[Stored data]
##########

Lemma handled_sim R r : op_rel R (fun s => handled s r) (fun s => handled s r).
  Proof. intros s1 s2 Hr. inversion Hr; subst. split; [done|]. by constructor. Qed.

Lemma describe_sim R p u : op_rel R (fun s => describe s p u) (fun s => describe s p u).
  Proof. intros s1 s2 Hr. inversion Hr; subst. split; [done|]. by constructor. Qed.

Lemma FinalizeOp_sim R u : op_rel R (FinalizeOp u) (FinalizeOp u).
  Proof.
    intros s1 s2 Hr. unfold FinalizeOp. destruct u as [|x u]; [by split|].
    inversion Hr; subst. cbn [handler_]. case_goal; [by apply describe_sim|by apply handled_sim].
  Qed.

Lemma FinalizeValue_sim R u : op_rel R (FinalizeValue u) (FinalizeValue u).
  Proof.
    intros s1 s2 Hr. unfold FinalizeValue. destruct u as [|x u]; [by split|].
    inversion Hr; subst. cbn [handler_].
    repeat case_goal; try by apply handled_sim. apply describe_sim. by constructor.
  Qed.

Lemma FinalizeStr_sim R u : op_rel R (FinalizeStr u) (FinalizeStr u).
  Proof.
    intros s1 s2 Hr. inversion Hr; subst. unfold FinalizeStr, handled. cbn.
    split; [done|]. by constructor.
  Qed.

Lemma drop_fresh c1 c t :
    fresh c t -> cur_reader c1 = cur_reader c -> fresh (DropTerm c1) (DropTerm t).
  Proof.
    intros (Hrd & _ & Hpos & Hl & _) E. unfold fresh, rdrel, term_rel.
    cbn [DropTerm StreamCursor_source TextCursor_source cur_reader tc_rest tc_last tc_term term_begin_ term_buf_].
    by rewrite E.
  Qed.

Lemma FinalizeTerm_sim s1 s2 :
    st_rel fresh s1 s2 -> res_rel fresh (FinalizeTerm s1) (FinalizeTerm s2).
  Proof.
    intros Hr. inversion Hr as [h e c t l o d i w ty Hc]; subst. unfold FinalizeTerm. cbn [source_ op_depth_].
    rewrite <- (HasTerm_sim c t Hc).
    destruct (HasTerm c) eqn:Hh; cbn [negb]; [|by split].
    destruct (d <=? 0)%Z; [by split|].
    destruct (Term_sim c t Hc Hh) as (Hterm & Hrd & Ht).
    destruct (Term c) as [u c1], (Term t) as [u' t1]. cbn [fst snd] in *. subst u' t1.
    set (R := fun c' t' => cur_reader c' = cur_reader c /\ t' = t).
    assert (Hst : st_rel R (MkLexer h e c1 l o d i w ty) (MkLexer h e t l o d i w ty)) by by constructor.
    cbn [with_source term_type_ handler_ err_description_ source_ cur_line_ cur_line_offset_ op_depth_ is_escaped_ was_escaped_].
    assert (Hm : res_rel R
      (match ty with kOp => FinalizeOp u (MkLexer h e c1 l o d i w ty)
                   | kValue => FinalizeValue u (MkLexer h e c1 l o d i w ty)
                   | kStr => FinalizeStr u (MkLexer h e c1 l o d i w ty) end)
      (match ty with kOp => FinalizeOp u (MkLexer h e t l o d i w ty)
                   | kValue => FinalizeValue u (MkLexer h e t l o d i w ty)
                   | kStr => FinalizeStr u (MkLexer h e t l o d i w ty) end)).
    { destruct ty; [by apply FinalizeOp_sim|by apply FinalizeValue_sim|by apply FinalizeStr_sim]. }
    destruct (match ty with kOp => FinalizeOp _ _ | _ => _ end) as [x1 y1].
    destruct (match ty with kOp => FinalizeOp _ _ | _ => _ end) as [x2 y2].
    destruct Hm as [Hx Hy]. cbn [fst snd] in *. split; [done|]. cbn [snd].
    inversion Hy as [h' e' c' t' l' o' d' i' w' ty' [Hc' ->]]; subst.
    unfold FinishTerm. cbn. constructor. by apply (drop_fresh c' c t).
  Qed.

##########

Exercise instructions
Reproduce each line of the records in which the string "apply" appears.

Reply to the task
    inversion Hr; subst. cbn [handler_]. case_goal; [by apply describe_sim|by apply handled_sim].
    repeat case_goal; try by apply handled_sim. apply describe_sim. by constructor.
    { destruct ty; [by apply FinalizeOp_sim|by apply FinalizeValue_sim|by apply FinalizeStr_sim]. }
    unfold FinishTerm. cbn. constructor. by apply (drop_fresh c' c t).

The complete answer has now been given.